DATASET RECORDS
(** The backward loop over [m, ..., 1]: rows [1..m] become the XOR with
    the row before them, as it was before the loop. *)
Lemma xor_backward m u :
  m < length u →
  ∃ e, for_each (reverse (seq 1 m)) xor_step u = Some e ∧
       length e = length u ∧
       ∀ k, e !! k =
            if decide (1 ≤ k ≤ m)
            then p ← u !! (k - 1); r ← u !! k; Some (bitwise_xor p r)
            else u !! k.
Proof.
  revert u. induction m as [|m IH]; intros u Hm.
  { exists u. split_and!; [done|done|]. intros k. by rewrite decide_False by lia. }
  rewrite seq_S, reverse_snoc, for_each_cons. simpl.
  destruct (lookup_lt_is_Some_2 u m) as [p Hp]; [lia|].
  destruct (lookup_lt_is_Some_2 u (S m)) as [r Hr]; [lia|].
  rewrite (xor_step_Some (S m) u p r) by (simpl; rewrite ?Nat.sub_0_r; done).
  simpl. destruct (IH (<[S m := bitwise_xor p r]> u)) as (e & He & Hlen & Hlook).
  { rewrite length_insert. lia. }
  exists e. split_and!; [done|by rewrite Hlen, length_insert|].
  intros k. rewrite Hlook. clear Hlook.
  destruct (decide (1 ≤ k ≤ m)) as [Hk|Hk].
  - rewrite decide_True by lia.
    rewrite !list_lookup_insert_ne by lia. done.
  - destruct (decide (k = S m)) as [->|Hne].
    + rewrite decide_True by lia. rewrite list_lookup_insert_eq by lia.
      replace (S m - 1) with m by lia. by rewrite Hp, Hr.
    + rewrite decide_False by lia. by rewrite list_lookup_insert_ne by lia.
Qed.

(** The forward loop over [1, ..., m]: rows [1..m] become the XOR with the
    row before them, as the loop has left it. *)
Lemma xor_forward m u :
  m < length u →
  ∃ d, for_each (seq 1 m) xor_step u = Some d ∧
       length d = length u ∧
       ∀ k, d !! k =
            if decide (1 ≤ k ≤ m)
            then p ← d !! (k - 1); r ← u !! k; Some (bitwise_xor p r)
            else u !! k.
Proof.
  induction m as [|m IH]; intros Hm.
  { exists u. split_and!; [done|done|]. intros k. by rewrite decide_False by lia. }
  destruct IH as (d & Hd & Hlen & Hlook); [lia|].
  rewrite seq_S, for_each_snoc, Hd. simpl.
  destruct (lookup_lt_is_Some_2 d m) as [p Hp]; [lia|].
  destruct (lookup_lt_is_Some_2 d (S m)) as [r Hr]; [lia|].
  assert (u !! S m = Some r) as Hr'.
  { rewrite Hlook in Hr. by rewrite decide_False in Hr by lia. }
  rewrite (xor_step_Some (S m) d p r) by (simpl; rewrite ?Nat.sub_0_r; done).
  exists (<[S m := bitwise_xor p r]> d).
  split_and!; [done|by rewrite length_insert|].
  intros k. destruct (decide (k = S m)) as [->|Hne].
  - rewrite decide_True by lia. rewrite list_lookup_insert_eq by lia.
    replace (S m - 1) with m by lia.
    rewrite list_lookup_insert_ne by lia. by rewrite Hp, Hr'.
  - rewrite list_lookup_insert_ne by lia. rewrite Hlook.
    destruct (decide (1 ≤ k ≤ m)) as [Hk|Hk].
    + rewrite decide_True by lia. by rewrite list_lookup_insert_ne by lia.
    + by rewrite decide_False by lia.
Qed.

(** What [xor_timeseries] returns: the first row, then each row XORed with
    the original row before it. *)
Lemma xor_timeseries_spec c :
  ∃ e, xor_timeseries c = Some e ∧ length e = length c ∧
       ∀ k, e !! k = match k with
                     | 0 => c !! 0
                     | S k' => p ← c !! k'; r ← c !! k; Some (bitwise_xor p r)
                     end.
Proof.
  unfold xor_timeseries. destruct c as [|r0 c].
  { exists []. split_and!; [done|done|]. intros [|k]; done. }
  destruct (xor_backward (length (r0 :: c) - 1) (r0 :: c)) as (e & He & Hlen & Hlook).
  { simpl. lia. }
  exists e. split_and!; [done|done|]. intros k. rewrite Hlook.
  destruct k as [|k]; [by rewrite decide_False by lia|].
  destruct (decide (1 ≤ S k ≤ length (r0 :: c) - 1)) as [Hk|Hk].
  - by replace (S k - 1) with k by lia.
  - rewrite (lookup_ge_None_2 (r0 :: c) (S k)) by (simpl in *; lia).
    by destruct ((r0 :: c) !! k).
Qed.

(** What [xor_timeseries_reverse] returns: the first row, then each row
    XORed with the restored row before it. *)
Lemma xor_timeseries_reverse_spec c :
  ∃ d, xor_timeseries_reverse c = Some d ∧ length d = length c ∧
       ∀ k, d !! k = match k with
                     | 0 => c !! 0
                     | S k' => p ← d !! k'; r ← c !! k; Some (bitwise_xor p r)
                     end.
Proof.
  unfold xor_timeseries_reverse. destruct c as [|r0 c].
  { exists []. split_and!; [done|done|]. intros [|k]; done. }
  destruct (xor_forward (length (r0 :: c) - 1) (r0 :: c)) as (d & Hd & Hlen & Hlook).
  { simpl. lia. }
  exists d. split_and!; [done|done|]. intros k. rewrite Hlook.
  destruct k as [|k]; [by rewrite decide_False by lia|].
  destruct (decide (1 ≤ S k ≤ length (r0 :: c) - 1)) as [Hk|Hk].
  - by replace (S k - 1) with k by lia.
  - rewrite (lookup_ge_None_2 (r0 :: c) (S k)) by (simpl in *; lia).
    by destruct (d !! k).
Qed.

YOUR OBJECTIVE
Reproduce every line of the material above that has the string "simpl".

COMPLETED TASK
  rewrite seq_S, reverse_snoc, for_each_cons. simpl.
  rewrite (xor_step_Some (S m) u p r) by (simpl; rewrite ?Nat.sub_0_r; done).
  simpl. destruct (IH (<[S m := bitwise_xor p r]> u)) as (e & He & Hlen & Hlook).
  rewrite seq_S, for_each_snoc, Hd. simpl.
  rewrite (xor_step_Some (S m) d p r) by (simpl; rewrite ?Nat.sub_0_r; done).
  { simpl. lia. }
  - rewrite (lookup_ge_None_2 (r0 :: c) (S k)) by (simpl in *; lia).
  { simpl. lia. }
  - rewrite (lookup_ge_None_2 (r0 :: c) (S k)) by (simpl in *; lia).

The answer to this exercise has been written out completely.